Caballero lanza muchas soflamas por la boca: en defensa del Naval, del AVE, del Puerto, de la Autopista del Mar. Pero, mientras estaba el «gobierno amigo» de Zapatero, o sea, hasta hace tres meses, hacía mutis por el foro, miraba hacia otro lado e intentaba despistar a los vigueses girando los cañones hacia la Xunta de Galicia.
Ahora ya puede disparar simultáneamente contra Santiago y contra Madrid. Ahora se le llena la boca con la deuda, el déficit público, el desempleo, como si se hubiese caído milagrosamente del caballo, como Saulo en su camino hacia Damasco, y le hubiese entrado un repentino episodio de amnesia.
Se ha creído el papel de Cachamuiña, el héroe de la Reconquista de Vigo, y ha inducido a algunas decenas de miles de vigueses a confundir a la Xunta de todos los gallegos, al nuevo gobierno de todos los españoles, con aquellos hostiles franceses que quisieron someter a la ciudad hace doscientos años.
Es esperpéntico que haya vigueses afectados por esa «manía persecutoria» que les ha contagiado su alcalde. Es suicida que algunos medios de la ciudad colaboren, por acción u omisión, a difundir esa falacia barnizada de patriotismo chico. Es una hipoteca histórica todo el tiempo que ha perdido la ciudad tejiendo y destejiendo infraestructuras y proyectos, mareando la perdiz, conviviendo con medias verdades y medias mentiras, mientras el horizonte se vuelve cada vez más oscuro.

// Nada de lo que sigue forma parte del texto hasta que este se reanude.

(** ** The heap *)

Definition entry_le (a b : HeapEntry) : Prop :=
  key_lt (he_key a) (he_key b) ∨ he_key a = he_key b ∧ (he_input_index a ≤ he_input_index b)%nat.

Lemma entry_compare_le a b : heap_entry_compare a b ≠ Gt ↔ entry_le a b.
Proof.
  unfold heap_entry_compare, entry_le, key_lt. rewrite <- row_key_compare_eq. destruct (row_key_compare _ _) eqn:E.
  - destruct (Nat.compare_spec (he_input_index a) (he_input_index b)); split; intros; try naive_solver lia.
  - naive_solver.
  - naive_solver.
Qed.

Lemma entry_le_trans a b c : entry_le a b → entry_le b c → entry_le a c.
Proof.
  unfold entry_le. intros [H|[H H']] [G|[G G']].
  - left. by eapply row_key_lt_trans.
  - left. by rewrite <- G.
  - left. by rewrite H.
  - right. rewrite H, G. split; [done | lia].
Qed.

Lemma entry_lt_le a b : heap_entry_compare a b ≠ Lt → entry_le b a.
Proof.
  intros H. apply entry_compare_le. intros E. apply H. unfold heap_entry_compare in *.
  rewrite (row_key_compare_antisym (he_key a) (he_key b)) in E.
  destruct (row_key_compare (he_key a) (he_key b)); cbn in E; try done. by apply nat_compare_lt, nat_compare_gt.
Qed.

Lemma heap_peek_least heap e : heap_peek heap = Some e → e ∈ heap ∧ Forall (entry_le e) heap.
Proof.
  assert (Hrefl : ∀ x, entry_le x x) by (intros x; right; split; [done | lia]).
  revert e. induction heap as [|x heap IH]; intros e; cbn; [done|]. destruct (heap_peek heap) as [least|] eqn:E.
  - destruct (IH _ eq_refl) as [Hin Hall]. destruct (heap_entry_compare least x) eqn:Ec; intros [= <-].
    + assert (entry_le x least) by (apply entry_lt_le; by rewrite Ec). split; [by left|]. constructor; [done|].
      eapply Forall_impl; [done|]. intros. by eapply entry_le_trans.
    + assert (entry_le least x) by (apply entry_compare_le; by rewrite Ec). split; [by right | by constructor].
    + assert (entry_le x least) by (apply entry_lt_le; by rewrite Ec). split; [by left|]. constructor; [done|].
      eapply Forall_impl; [done|]. intros. by eapply entry_le_trans.
  - intros [= <-]. destruct heap as [|y heap]; [split; [by left | by constructor]|]. cbn in E. by destruct (heap_peek heap).
Qed.

Lemma heap_peek_None heap : heap_peek heap = None → heap = [].
Proof. destruct heap as [|x heap]; cbn; [done|]. by destruct (heap_peek heap). Qed.

(** ** Arrays and rows *)

Lemma array_len_map f a : (∀ A (l : list A), length (f A l) = length l) → array_len (array_map f a) = array_len a.
Proof. intros Hf. unfold array_len. destruct a; cbn; by rewrite !length_fmap, Hf. Qed.

Lemma array_type_map f a : array_data_type (array_map f a) = array_data_type a.
Proof. by destruct a. Qed.

Lemma array_len_slice a i n : array_len (array_slice a i n) = (n `min` (array_len a - i))%nat.
Proof. unfold array_len, array_slice. destruct a; cbn; by rewrite !length_fmap, length_take, length_drop. Qed.

Lemma take_drop_app_l {A} (vs ws : list A) i : (i < length vs)%nat → take 1 (drop i (vs ++ ws)) = take 1 (drop i vs).
Proof. intros Hi. rewrite drop_app_le by lia. rewrite take_app_le; [done|]. rewrite length_drop. lia. Qed.

Lemma take_drop_app_r {A} (vs ws : list A) i : take 1 (drop (length vs + i) (vs ++ ws)) = take 1 (drop i ws).
Proof. rewrite drop_app_ge by lia. by replace (length vs + i - length vs)%nat with i by lia. Qed.

Lemma array_append_spec a b :
  array_data_type a = array_data_type b →
  ∃ c, array_append a b = Some c ∧ array_data_type c = array_data_type a ∧ array_len c = (array_len a + array_len b)%nat ∧
    (∀ i, (i < array_len a)%nat → array_slice c i 1 = array_slice a i 1) ∧
    (∀ i, array_slice c (array_len a + i) 1 = array_slice b i 1).
Proof.
  unfold array_len, array_slice. destruct a, b; cbn; intros H; try done;
    try (injection H as <-; rewrite decide_True by done);
    (eexists; split; [done|]; cbn; rewrite !length_fmap;
     split_and!; [done | by rewrite length_app | intros; by rewrite take_drop_app_l | intros; by rewrite take_drop_app_r]).
Qed.

(** The column made of selected entries. *)
Definition selected_from (sources : list ArrowArray) (t : DataType) (selections : list (nat * nat)) (column : ArrowArray) : Prop :=
  array_data_type column = t ∧ array_len column = length selections ∧
  ∀ k s r, selections !! k = Some (s, r) → ∃ source, sources !! s = Some source ∧ array_slice column k 1 = array_slice source r 1.

Lemma mutable_fold sources t selections : ∀ done_ column,
  Forall (λ a, array_data_type a = t) sources →
  Forall (λ x, ∃ source, sources !! x.1 = Some source ∧ (x.2 < array_len source)%nat) selections →
  selected_from sources t done_ column →
  ∃ column', foldl (mutable_array_extend sources) (Some column) selections = Some column' ∧
    selected_from sources t (done_ ++ selections) column'.
Proof.
  induction selections as [|[s r] selections IH]; intros done_ column Ht Hs Hc; cbn [foldl].
  { exists column. by rewrite app_nil_r. }
  apply Forall_cons in Hs as [(source & Hsource & Hr) Hs]. cbn [fst snd] in Hsource, Hr.
  cbn [mutable_array_extend mbind option_bind]. rewrite Hsource. cbn [mbind option_bind]. rewrite (proj2 (Nat.ltb_lt _ _) Hr). destruct Hc as (Hct & Hcl & Hcs).
  assert (Hty : array_data_type source = t) by (rewrite Forall_forall in Ht; by eapply Ht, list_elem_of_lookup_2).
  destruct (array_append_spec column (array_slice source r 1)) as (c & -> & Hct' & Hcl' & Hl & Hr').
  { unfold array_slice. rewrite array_type_map. congruence. }
  destruct (IH (done_ ++ [(s, r)]) c Ht Hs) as (c' & -> & Hc').
  { rewrite array_len_slice in Hcl'. split_and!; [congruence | rewrite length_app; cbn; lia|].
    intros k s' r' [Hk|[Hk Hk']]%lookup_app_Some.
    - destruct (Hcs _ _ _ Hk) as (x & Hx & Ex). exists x. split; [done|]. rewrite Hl; [done|]. apply lookup_lt_Some in Hk. lia.
    - apply list_lookup_singleton_Some in Hk' as [Hk' [= <- <-]]. exists source. split; [done|].
      replace k with (array_len column + 0)%nat by lia. rewrite Hr'. unfold array_slice. by destruct source; cbn; rewrite drop_0, take_take. }
  exists c'. by rewrite <- app_assoc in Hc'.
Qed.

Lemma mutable_array_spec sources t selections :
  sources ≠ [] → Forall (λ a, array_data_type a = t) sources →
  Forall (λ x, ∃ source, sources !! x.1 = Some source ∧ (x.2 < array_len source)%nat) selections →
  ∃ column, mutable_array sources selections = Some column ∧ selected_from sources t selections column.
Proof.
  intros Hne Ht Hs. unfold mutable_array. destruct sources as [|first rest] eqn:Es; [done|]. rewrite <- Es in *.
  assert (Hf : array_data_type first = t) by (rewrite Forall_forall in Ht; apply Ht; subst; by left).
  rewrite (proj2 (forallb_forall _ _)).
  2: { intros x Hx%list_elem_of_In. rewrite Forall_forall in Ht. apply bool_decide_eq_true. rewrite Hf. by apply Ht. }
  apply (mutable_fold sources t selections []); [done | done|]. split_and!; [|by rewrite array_len_slice | done].
  unfold array_slice. by rewrite array_type_map.
Qed.

(** A row is the list of its one-element columns. *)
Notation Row := (list ArrowArray).

Definition row_of (b : RecordBatch) (i : nat) : Row := (λ a, array_slice a i 1) <$> rb_columns b.
Definition rows_of (b : RecordBatch) : list Row := row_of b <$> seq 0 (num_rows b).

(** Arrow's invariant of a batch: columns of the types of their fields and of one length. *)
Record batch_ok (b : RecordBatch) : Prop := {
  bo_types : Forall2 (λ f a, array_data_type a = af_data_type f) (rb_fields b) (rb_columns b);
  bo_lengths : Forall (λ a, array_len a = num_rows b) (rb_columns b);
}.

Definition row_time (ordinal : nat) (r : Row) : Z :=
  match r !! ordinal with Some (TimestampMillisecondArray _ [v]) => time_value v | _ => 0 end.
Definition row_id (r : Row) : list Z :=
  match r !! EVENT_ID_ORDINAL with Some (FixedSizeBinaryArray _ [v]) => id_value v | _ => [] end.
Definition row_event_time : Row → Z := row_time EVENT_TIME_ORDINAL.
Definition row_ingestion_time : Row → Z := row_time INGESTION_TIME_ORDINAL.
Definition key_of (r : Row) : RowKey := {| rk_event_time := row_event_time r; rk_event_id := row_id r |}.

Lemma rows_of_length b : length (rows_of b) = num_rows b.
Proof. unfold rows_of. by rewrite length_fmap, length_seq. Qed.

Lemma rows_of_lookup b i : (i < num_rows b)%nat → rows_of b !! i = Some (row_of b i).
Proof. intros Hi. unfold rows_of. rewrite list_lookup_fmap, lookup_seq_lt by done. done. Qed.

Lemma drop_rows b i : (i < num_rows b)%nat → drop i (rows_of b) = row_of b i :: drop (S i) (rows_of b).
Proof. intros Hi. apply drop_S. by apply rows_of_lookup. Qed.

Lemma take_1_drop {A} (l : list A) i x : l !! i = Some x → take 1 (drop i l) = [x].
Proof. intros H. by rewrite (drop_S _ _ _ H), firstn_cons, take_0. Qed.

Lemma time_at_row ordinal message b values i t :
  time_column ordinal message b = Ok values → time_at values i = Ok t → row_time ordinal (row_of b i) = t.
Proof.
  unfold time_column, time_at, row_time, row_of. intros H Ht. apply bind_Ok in H as (column & Hc%ok_or_Ok & H).
  apply bind_Ok in Ht as (v & Hv%ok_or_Ok & [= <-]). rewrite list_lookup_fmap, Hc. cbn.
  destruct column; try done. injection H as ->. cbn. by rewrite (take_1_drop _ _ _ Hv).
Qed.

Éste «alcalde pasmado» consigo mismo, con sus programas de radio y televisión manipulados y manipuladores, rodeado de bufones y cortesanas y arropado por ése valido nacionalista de pega llamado Santiago Domínguez, le permitiría a Torrente Ballester escribir una versión actualizada de su celebrado «Rey Pasmado» La historia define el reinado de Felipe IV como «el más evidente proceso de decadencia de la Monarquía Hispánica».
Y, a este paso, boicoteando las iniciativas de cualquier administración que no se someta a sus caprichos, su egolatría y sus personales e intransferibles intereses electoralistas, la historia calificará los mandatos de Abel Caballero como «el más evidente proceso de decadencia de Vigo»
No puede ser casualidad que, desde hace un lustro, en ésta ciudad se quede siempre todo a medio hacer, un pasito palante, un pasito patras, como se hubiese parado el reloj del tiempo.